[Opening EXERCISE DATA section]
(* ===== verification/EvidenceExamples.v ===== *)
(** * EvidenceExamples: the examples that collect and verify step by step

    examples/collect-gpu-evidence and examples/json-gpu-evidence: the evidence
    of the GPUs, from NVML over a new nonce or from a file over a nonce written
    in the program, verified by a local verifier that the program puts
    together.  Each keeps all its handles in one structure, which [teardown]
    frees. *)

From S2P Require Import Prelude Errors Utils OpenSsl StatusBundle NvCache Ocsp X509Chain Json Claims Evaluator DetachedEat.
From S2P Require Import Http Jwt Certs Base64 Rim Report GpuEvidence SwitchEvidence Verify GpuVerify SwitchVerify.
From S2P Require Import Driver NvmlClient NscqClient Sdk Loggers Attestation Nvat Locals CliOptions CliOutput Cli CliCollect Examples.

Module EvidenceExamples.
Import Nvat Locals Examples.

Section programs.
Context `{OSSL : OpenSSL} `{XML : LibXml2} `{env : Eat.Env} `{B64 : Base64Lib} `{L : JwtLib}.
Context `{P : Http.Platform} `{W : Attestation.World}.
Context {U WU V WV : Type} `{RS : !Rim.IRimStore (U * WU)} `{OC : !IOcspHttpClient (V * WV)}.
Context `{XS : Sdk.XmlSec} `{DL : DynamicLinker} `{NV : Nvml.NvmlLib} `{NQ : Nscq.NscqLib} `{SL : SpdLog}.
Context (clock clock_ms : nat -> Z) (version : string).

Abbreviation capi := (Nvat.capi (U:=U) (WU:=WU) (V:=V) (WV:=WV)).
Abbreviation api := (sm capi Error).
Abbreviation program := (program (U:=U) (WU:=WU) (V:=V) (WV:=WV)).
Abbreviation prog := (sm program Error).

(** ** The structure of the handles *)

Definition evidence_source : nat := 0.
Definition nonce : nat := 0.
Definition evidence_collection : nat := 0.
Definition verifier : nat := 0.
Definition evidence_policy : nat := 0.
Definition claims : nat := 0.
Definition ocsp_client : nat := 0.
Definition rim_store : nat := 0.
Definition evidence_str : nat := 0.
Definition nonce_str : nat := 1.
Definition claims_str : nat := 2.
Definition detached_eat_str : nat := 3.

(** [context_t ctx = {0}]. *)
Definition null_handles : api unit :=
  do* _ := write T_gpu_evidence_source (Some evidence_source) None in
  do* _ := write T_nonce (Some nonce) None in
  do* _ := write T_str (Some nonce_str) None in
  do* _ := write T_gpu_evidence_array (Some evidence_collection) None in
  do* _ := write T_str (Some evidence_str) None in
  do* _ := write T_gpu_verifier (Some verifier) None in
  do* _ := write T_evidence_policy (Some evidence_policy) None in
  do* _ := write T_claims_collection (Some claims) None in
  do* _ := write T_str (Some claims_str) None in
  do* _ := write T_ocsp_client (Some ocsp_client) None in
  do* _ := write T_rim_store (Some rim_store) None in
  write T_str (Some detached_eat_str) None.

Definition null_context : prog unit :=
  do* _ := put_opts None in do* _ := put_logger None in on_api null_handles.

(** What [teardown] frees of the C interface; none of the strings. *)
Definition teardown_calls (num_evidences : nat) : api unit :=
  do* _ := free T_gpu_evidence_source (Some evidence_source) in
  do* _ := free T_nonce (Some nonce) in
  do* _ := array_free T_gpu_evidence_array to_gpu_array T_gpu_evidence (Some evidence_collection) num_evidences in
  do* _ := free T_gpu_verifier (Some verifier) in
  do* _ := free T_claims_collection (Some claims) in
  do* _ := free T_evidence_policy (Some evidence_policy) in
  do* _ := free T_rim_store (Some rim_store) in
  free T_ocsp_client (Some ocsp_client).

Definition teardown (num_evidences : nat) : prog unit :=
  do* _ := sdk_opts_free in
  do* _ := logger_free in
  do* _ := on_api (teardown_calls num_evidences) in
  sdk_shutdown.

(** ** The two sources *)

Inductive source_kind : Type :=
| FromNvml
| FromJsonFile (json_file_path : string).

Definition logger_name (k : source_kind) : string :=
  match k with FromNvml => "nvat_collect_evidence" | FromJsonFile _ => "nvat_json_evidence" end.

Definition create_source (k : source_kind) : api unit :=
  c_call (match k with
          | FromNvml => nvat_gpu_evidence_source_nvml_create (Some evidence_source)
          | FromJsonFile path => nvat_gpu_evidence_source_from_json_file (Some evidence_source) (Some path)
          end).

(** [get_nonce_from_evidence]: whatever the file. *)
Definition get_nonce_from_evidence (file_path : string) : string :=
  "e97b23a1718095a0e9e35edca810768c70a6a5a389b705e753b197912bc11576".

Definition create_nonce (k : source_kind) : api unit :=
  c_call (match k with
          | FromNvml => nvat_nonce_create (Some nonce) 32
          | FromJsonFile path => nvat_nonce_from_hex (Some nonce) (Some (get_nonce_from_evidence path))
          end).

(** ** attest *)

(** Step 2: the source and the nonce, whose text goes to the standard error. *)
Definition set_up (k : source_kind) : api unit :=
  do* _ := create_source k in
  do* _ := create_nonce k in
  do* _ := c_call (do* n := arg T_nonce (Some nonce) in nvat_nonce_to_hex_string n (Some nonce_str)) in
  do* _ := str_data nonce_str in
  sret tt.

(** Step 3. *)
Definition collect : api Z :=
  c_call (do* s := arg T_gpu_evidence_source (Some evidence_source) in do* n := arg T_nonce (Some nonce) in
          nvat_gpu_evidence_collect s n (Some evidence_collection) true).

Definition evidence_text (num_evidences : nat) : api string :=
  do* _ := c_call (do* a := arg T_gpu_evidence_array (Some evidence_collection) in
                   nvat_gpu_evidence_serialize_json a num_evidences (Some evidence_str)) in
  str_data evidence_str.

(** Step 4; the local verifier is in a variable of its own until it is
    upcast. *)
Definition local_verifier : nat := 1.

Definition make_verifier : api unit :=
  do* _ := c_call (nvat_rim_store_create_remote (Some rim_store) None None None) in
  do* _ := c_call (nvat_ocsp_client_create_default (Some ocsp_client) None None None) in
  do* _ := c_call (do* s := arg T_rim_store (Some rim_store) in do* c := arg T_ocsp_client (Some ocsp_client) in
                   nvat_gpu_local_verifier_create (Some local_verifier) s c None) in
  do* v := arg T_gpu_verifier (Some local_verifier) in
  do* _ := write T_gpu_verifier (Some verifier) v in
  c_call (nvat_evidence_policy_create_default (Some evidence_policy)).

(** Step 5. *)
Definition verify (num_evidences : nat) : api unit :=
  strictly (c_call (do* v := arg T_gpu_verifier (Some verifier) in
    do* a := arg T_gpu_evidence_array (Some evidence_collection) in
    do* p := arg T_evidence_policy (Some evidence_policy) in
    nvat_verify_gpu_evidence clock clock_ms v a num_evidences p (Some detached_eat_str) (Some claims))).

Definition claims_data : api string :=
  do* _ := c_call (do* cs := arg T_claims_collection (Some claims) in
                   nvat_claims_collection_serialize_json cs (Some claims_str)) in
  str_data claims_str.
[Closing EXERCISE DATA section]
[Opening EXERCISE DATA section]
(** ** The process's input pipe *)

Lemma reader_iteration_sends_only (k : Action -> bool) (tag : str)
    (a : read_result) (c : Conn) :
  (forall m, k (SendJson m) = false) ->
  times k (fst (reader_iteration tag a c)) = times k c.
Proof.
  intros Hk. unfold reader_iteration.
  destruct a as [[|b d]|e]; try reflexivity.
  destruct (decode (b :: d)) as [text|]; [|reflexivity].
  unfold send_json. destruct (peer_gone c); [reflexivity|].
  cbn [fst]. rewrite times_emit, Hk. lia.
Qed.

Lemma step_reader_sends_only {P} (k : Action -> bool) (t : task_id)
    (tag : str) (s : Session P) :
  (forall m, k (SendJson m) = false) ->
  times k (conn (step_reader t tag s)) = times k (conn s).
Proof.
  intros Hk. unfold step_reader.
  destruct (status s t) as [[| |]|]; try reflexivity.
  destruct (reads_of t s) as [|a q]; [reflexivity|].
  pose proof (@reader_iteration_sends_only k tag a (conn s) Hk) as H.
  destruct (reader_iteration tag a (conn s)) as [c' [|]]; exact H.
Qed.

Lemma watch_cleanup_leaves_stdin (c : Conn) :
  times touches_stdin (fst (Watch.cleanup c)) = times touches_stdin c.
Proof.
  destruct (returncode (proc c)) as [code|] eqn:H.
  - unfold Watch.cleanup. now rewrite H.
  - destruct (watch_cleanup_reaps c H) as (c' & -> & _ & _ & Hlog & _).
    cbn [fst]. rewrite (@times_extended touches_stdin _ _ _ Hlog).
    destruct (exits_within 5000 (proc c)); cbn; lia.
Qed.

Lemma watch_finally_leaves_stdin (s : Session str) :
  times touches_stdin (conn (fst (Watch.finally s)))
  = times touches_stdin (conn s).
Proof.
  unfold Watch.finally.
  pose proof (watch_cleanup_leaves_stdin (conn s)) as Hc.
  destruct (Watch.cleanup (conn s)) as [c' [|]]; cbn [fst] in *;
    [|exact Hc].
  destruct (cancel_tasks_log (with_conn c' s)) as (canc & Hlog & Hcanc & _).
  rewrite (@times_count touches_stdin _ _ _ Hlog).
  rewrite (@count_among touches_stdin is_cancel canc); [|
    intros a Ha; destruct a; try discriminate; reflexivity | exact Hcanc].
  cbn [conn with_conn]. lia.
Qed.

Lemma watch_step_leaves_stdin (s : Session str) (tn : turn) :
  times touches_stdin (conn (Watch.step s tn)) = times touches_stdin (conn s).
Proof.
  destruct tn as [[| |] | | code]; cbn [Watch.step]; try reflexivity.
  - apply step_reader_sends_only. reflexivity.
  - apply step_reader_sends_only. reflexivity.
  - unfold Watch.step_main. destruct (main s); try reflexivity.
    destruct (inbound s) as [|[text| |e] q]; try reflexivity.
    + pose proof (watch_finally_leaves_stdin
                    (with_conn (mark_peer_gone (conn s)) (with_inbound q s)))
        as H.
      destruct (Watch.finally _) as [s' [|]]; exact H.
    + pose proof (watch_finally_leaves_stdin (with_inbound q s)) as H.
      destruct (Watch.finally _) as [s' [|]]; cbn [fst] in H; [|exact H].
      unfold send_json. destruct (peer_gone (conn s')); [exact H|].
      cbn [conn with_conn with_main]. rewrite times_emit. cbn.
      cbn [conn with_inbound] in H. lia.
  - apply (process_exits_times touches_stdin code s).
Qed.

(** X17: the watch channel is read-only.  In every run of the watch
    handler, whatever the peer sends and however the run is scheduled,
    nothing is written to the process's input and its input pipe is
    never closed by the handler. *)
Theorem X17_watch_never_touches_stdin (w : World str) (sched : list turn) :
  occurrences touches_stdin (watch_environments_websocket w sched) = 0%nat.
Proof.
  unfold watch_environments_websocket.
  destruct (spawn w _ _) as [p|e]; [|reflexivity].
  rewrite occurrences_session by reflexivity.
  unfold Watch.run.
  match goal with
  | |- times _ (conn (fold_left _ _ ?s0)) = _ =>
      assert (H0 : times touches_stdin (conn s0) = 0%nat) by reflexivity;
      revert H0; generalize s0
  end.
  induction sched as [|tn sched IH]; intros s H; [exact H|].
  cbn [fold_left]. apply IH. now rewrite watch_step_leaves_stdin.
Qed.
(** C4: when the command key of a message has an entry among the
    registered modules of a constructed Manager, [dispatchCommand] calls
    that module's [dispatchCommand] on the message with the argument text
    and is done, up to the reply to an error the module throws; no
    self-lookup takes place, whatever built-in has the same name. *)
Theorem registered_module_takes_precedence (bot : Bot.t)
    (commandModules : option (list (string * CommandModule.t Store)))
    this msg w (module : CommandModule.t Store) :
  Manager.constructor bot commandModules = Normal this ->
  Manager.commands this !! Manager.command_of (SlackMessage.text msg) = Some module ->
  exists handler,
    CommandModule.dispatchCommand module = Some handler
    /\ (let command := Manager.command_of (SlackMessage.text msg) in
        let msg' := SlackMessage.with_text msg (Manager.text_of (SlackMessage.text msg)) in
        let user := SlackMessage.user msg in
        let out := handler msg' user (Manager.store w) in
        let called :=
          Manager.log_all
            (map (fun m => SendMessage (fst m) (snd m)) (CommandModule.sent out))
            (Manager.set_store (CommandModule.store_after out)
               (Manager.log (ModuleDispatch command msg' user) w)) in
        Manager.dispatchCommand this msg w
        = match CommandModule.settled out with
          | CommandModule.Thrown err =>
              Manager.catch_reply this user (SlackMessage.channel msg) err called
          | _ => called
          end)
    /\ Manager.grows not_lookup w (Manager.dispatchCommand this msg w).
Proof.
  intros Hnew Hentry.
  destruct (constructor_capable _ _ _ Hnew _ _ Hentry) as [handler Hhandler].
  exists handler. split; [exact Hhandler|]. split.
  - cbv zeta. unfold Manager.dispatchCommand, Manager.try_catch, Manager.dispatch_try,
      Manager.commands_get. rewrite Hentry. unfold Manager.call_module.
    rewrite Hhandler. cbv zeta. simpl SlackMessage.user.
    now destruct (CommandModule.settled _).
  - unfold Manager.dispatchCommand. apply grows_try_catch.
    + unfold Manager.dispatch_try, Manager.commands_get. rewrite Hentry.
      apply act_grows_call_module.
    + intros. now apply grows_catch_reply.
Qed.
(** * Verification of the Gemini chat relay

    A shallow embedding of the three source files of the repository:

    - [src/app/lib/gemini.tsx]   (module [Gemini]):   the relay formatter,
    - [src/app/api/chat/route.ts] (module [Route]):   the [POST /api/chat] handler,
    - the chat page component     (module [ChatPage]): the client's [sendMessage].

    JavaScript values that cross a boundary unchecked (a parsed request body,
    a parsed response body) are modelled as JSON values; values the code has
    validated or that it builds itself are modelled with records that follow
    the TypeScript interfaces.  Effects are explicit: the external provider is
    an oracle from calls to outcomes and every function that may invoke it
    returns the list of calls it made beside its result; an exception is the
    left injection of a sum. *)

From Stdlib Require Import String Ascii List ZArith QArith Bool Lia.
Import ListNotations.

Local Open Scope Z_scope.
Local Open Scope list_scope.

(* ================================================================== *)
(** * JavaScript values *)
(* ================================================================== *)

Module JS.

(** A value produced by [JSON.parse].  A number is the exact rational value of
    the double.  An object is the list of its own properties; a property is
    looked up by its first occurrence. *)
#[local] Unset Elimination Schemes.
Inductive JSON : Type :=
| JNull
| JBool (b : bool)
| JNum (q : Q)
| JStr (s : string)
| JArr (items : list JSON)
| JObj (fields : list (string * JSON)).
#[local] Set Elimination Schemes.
[Closing EXERCISE DATA section]
[Opening EXERCISE DATA section]
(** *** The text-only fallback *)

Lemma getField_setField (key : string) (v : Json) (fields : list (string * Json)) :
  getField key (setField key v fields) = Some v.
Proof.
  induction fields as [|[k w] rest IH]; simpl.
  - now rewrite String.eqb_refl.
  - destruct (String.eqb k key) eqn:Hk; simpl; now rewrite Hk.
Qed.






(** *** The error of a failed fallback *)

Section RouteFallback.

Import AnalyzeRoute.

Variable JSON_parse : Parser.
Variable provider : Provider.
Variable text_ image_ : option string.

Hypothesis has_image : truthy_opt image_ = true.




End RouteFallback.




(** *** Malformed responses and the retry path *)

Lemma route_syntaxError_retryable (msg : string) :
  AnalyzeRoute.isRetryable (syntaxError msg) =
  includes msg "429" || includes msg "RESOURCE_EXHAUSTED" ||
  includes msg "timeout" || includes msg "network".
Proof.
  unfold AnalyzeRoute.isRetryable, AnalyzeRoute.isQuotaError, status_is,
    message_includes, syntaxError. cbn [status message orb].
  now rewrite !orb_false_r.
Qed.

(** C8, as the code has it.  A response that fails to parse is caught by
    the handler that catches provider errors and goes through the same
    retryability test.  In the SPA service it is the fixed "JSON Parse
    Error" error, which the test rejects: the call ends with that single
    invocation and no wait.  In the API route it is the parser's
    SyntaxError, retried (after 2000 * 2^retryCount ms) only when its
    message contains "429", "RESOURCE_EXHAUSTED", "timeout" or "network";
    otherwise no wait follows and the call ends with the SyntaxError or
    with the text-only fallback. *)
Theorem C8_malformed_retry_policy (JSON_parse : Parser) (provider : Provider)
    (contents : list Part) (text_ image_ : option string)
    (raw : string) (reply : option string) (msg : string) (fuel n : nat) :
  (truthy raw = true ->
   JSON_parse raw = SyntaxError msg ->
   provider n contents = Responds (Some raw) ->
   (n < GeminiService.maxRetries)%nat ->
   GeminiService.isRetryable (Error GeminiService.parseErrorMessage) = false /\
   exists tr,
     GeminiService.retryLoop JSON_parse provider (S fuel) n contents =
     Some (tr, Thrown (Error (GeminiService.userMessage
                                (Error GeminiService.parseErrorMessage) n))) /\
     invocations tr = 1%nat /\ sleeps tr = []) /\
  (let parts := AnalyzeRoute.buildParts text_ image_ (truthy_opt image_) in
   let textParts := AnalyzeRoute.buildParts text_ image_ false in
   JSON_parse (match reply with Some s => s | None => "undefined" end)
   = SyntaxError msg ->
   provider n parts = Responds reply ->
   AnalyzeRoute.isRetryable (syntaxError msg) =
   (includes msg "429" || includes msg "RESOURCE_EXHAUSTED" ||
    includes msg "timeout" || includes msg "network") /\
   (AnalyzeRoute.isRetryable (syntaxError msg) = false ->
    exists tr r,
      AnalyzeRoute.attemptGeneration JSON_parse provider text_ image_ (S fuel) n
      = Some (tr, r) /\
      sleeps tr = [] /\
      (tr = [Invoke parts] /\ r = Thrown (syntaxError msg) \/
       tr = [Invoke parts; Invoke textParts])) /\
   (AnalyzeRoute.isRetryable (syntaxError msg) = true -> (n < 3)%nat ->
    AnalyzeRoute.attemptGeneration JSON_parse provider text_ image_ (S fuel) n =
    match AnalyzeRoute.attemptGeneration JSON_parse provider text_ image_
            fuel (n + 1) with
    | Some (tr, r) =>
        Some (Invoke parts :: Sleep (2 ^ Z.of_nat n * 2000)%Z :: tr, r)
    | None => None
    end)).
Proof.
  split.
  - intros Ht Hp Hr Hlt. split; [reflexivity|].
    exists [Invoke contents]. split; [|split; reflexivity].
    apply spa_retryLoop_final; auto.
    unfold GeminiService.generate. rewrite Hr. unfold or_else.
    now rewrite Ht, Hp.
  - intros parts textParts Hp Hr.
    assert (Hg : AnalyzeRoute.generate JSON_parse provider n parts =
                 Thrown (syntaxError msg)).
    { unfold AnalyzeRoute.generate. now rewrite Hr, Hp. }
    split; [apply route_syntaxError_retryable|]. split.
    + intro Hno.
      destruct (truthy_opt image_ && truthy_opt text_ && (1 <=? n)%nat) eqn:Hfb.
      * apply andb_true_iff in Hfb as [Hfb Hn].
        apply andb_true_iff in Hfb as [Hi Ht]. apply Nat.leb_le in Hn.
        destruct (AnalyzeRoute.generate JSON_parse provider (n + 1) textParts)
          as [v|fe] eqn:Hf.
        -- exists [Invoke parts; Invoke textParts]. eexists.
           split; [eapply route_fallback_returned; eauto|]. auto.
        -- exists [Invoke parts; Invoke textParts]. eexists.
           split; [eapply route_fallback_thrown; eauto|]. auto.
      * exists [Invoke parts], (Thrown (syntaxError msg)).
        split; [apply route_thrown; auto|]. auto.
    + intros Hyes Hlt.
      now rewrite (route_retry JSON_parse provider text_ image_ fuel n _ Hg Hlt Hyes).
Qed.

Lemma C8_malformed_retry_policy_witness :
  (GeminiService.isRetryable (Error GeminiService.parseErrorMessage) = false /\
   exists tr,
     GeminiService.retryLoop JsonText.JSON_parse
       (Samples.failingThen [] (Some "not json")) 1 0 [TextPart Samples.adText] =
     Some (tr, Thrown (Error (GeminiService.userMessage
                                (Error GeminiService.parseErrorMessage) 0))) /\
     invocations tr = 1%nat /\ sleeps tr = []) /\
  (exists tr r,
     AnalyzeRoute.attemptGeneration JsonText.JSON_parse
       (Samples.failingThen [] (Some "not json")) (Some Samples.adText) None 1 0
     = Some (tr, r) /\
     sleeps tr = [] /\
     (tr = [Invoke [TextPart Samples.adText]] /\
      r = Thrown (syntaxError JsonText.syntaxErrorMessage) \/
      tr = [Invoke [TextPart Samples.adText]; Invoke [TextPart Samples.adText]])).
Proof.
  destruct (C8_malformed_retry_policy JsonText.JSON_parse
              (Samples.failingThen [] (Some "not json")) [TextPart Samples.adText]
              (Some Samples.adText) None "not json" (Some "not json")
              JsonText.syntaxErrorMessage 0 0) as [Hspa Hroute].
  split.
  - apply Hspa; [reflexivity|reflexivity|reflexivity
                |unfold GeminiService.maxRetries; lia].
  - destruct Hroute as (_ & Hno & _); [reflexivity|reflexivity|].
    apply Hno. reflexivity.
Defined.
[Closing EXERCISE DATA section]
EXERCISE AIM: Wherever a line above contains "RouteFallback", copy that line.

SOLUTION TO THE EXERCISE:
Section RouteFallback.
End RouteFallback.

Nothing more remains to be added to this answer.